Ramazan ayının tedarik zincirleri ve satın alma süreçleri üzerindeki etkilerini yönetmek, hem yerel hem de küresel şirketler için büyük bir önem taşıyor. İşte bu dönemi daha verimli yönetmek için size bazı stratejik öneriler:

  1. Talebi Öngörün ve Stokları Planlayın: Ramazan ayı boyunca artan talebi öngörmek ve stoklarınızı buna göre planlamak, tedarik zincirlerinizin sorunsuz çalışmasını sağlar. Özellikle taze ürünler ve geleneksel Ramazan ürünleri için tedarikçilerinizle yakın iş birliği yapın. Bunların yetmeyeceği durumlarda ise yapay zeka tahminleme araçlarını kullanmak işletmelerin daha nokta atışı planlama yapmasına olanak verir.
  2. Dijital Dönüşümü Hızlandırın: Online satış kanallarınızı Ramazan ayına özel olarak optimize edin. Hızlı teslimat seçenekleri sunarak, tüketicilerin iftar ve sahur hazırlıklarını kolaylaştırın. Mobil uygulamalar ve sosyal medya kampanyalarıyla tüketicilere ulaşın. Ramazan ayına özel davranın ve böyle olun.
  3. Lojistik Operasyonlarınızı Esnetin: Teslimat süreçlerinizi hızlandırın ve lojistik operasyonlarınızı Ramazan ayının yoğunluğuna göre ayarlayın. Özellikle iftar saatlerine yakın teslimatlar için ekstra kaynak ayırın. Bu aynı zamanda tüketici tercihlerinde işletmenize pozitif katkı sağlayacaktır.
  4. Kültürel Hassasiyetlere Önem Verin: Ramazan ayına özel ürünler ve kampanyalar geliştirerek, tüketicilerin ihtiyaçlarını karşılayın.
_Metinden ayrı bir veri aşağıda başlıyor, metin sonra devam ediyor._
Lemma removed_stale rules h : removed_aliases rules h ⊆ list_to_set (recorded_aliases h) ∖ desired_aliases rules.
Proof.
  intros a Ha%succeeded_asked. unfold stale in Ha. apply filter_set in Ha as [Hin Hd].
  rewrite elem_of_difference, elem_of_list_to_set. by apply negb_true_iff, bool_decide_eq_false in Hd.
Qed.

Lemma added_missing rules h : added_aliases rules h ⊆ desired_aliases rules ∖ list_to_set (recorded_aliases h).
Proof.
  intros a Ha%succeeded_asked. unfold missing in Ha. apply filter_set in Ha as [Hin Hd].
  rewrite (in_order_perm o), elem_of_elements in Hin. apply negb_true_iff, bool_decide_eq_false in Hd.
  by rewrite elem_of_difference, elem_of_list_to_set.
Qed.

(** The aliases follow the rules as far as the requests succeed. Applying rules asks to
    remove the aliases that the module had recorded and no enabled rule asks for, and to add
    those that a rule asks for and that were not recorded; the addresses change by exactly
    the requests that are answered with success, and what the rules ask for is recorded
    whether they are or not. *)
Theorem aliases_follow_rules rules h : (∀ t, files h !! aliasesPath ≠ Some (Link t)) →
  (∀ l, aliases_parse (aliases_text l) = Some l) →
  let '(err, h') := syncAliases o rules h in
  addresses (rest h') = (addresses (rest h) ∖ removed_aliases rules h) ∪ added_aliases rules h
  ∧ removed_aliases rules h ⊆ list_to_set (recorded_aliases h) ∖ desired_aliases rules
  ∧ added_aliases rules h ⊆ desired_aliases rules ∖ list_to_set (recorded_aliases h)
  ∧ (err = None → list_to_set (recorded_aliases h') = desired_aliases rules).
Proof.
  intros Hl Hp. pose proof (sync_addresses rules h) as Ha. pose proof (removed_stale rules h) as Hr. pose proof (added_missing rules h) as Hm.
  destruct (syncAliases o rules h) as [err h'] eqn:E. split_and!; [exact Ha|done..|]. intros ->.
  unfold syncAliases in E. apply save_written in E; [|by rewrite !request_each_files by auto].
  unfold recorded_aliases, loadManagedAliases. rewrite (load_file _ _ _ _ _ _ E (Hp _)). apply order_set.
Qed.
Örneğin, geleneksel iftar menüleri veya Ramazan paketleri sunabilirsiniz. İki madde önce söylediğim gibi Ramazan ayına özenli hazırlanın ve bu aya özel ürün ve teklifleriniz olsun.
  5. Küresel Tedarik Zincirlerini Gözden Geçirin: Uluslararası tedarik zincirlerinizi Ramazan ayına göre yeniden değerlendirin. Özellikle Müslüman nüfusun yoğun olduğu bölgelere yönelik ihracat ve ithalat stratejilerinizi gözden geçirin. Bu işletmenizin yurt dışı açılım stratejisinin bir parçası olmalıdır.

Ezcümle, Ramazan ayı, tüketim alışkanlıklarından tedarik zincirlerine kadar birçok alanda önemli değişikliklere neden oluyor. Türkiye gibi Müslüman nüfusun yoğun olduğu ülkelerde, bu etkiler daha belirgin olurken, küresel tedarik zincirleri de bu dönemde ciddi bir hareketlilik yaşıyor. Şirketler, Ramazan ayının getirdiği fırsatları değerlendirmek ve zorlukların üstesinden gelmek için doğru stratejiler geliştirmeli. Bu sayede, hem tüketici memnuniyetini artırabilir hem de tedarik zincirlerinin verimliliğini koruyabilirler.

Ramazan'ın Tedarik Zinciri Ve Satın Alma Süreçlerine Etkisi Türkiye Ve Küresel Pazar Analizi Satınalma Dergisi 7 Gün 7 GündemRamazan ayı, sadece manevi bir dönem değil, aynı zamanda iş dünyası için de büyük bir fırsatlar ve zorluklar dönemidir. Bu dönemi doğru yönetmek, hem yerel hem de küresel şirketler için büyük bir rekabet avantajı sağlayabilir. Herkese tekrar hayırlı Ramazanlar.